Part of the reason P3 projects are so valued is that they’re flexible. P3’s can refer to just about any non-traditional combination of private and public efforts. In the affordable housing arena, public-private partnerships typically mean that the public entity will retain ownership of the underlying property, while the private partner will handle some combination of the construction, maintenance, funding, and operation of the facility.
For the private partner, the arrangement might not look all that different from a traditional project- sometimes it’s as simple as the public entity hiring a developer to come up with a plan, get approval, then commence work. However, with housing, there are a lot of different combinations that could come into play for P3 projects.
What’s the Protection?
Protection is still a huge issue for public-private partnerships, and that will certainly not change with P3 projects and affordable housing. The gist of the issue is this: Projects that are wholly private have mechanics liens, and projects that are completely public have payment bonds. With P3 projects, liens are often not available and bonds aren’t always required. It’s even possible that as part of the P3 arrangement, a private party could be exempt from bonding requirements otherwise applicable.
So what happens when a P3 project is in play?
It all comes down to the agreement.
Now, that’s not to say the answer will be obvious in the contract. But by looking at who retains ownership of what, things should become a little clearer. Where the public entity retains ownership of the building and/or the underlying property, it’s usually safe to say that a mechanics lien won’t be available. The agreement may state that bonding is required, but it won’t always be so easy. If the project will be publicly owned and the agreement is silent on bonding, it is probably time to contact the awarding authority to ask if the project is bonded.

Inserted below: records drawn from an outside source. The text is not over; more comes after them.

(** * Flow++ training script ([train.py]): model and verified properties

    The script is glue around PyTorch: it parses options, builds a Flow++
    network and a frozen VAE, optionally resumes from a checkpoint, and then
    alternates one training pass and one evaluation pass per epoch.

    The embedding follows the script function by function.  Integers are [Z];
    the scalar floats the script only adds, divides and compares (losses,
    learning rates, the clipping threshold) are exact rationals [Q]; gradient
    entries are reals [R]; the entries of the image tensors are reals extended
    with the two infinities and NaN.  Python exceptions are an [error] value.  The file system is a
    finite map from literal path strings to nodes.  Everything the script
    imports from modules that are not part of [train.py] (the networks, the
    loss, the optimizer, the data loader) is a field of the [Framework]
    class. *)

From Stdlib Require Import ZArith QArith Qminmax Qreals Reals Lra Lia.
From Stdlib Require Import String Ascii List DecimalString DecimalZ.
From stdpp Require Import gmap strings.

As is often the case, there’s no neatly-wrapped takeaway here. However, it’s important to know about potential issues before it’s too late. Since it looks like affordable housing projects are destined to be taken over by the P3 format, contractors, subs, and suppliers should be wary about protection available. Before signing the agreement, ask whether the project is bonded and read through the contract and project agreement to draw your own conclusions. Never assume that liens or bond claims will be available; verify it!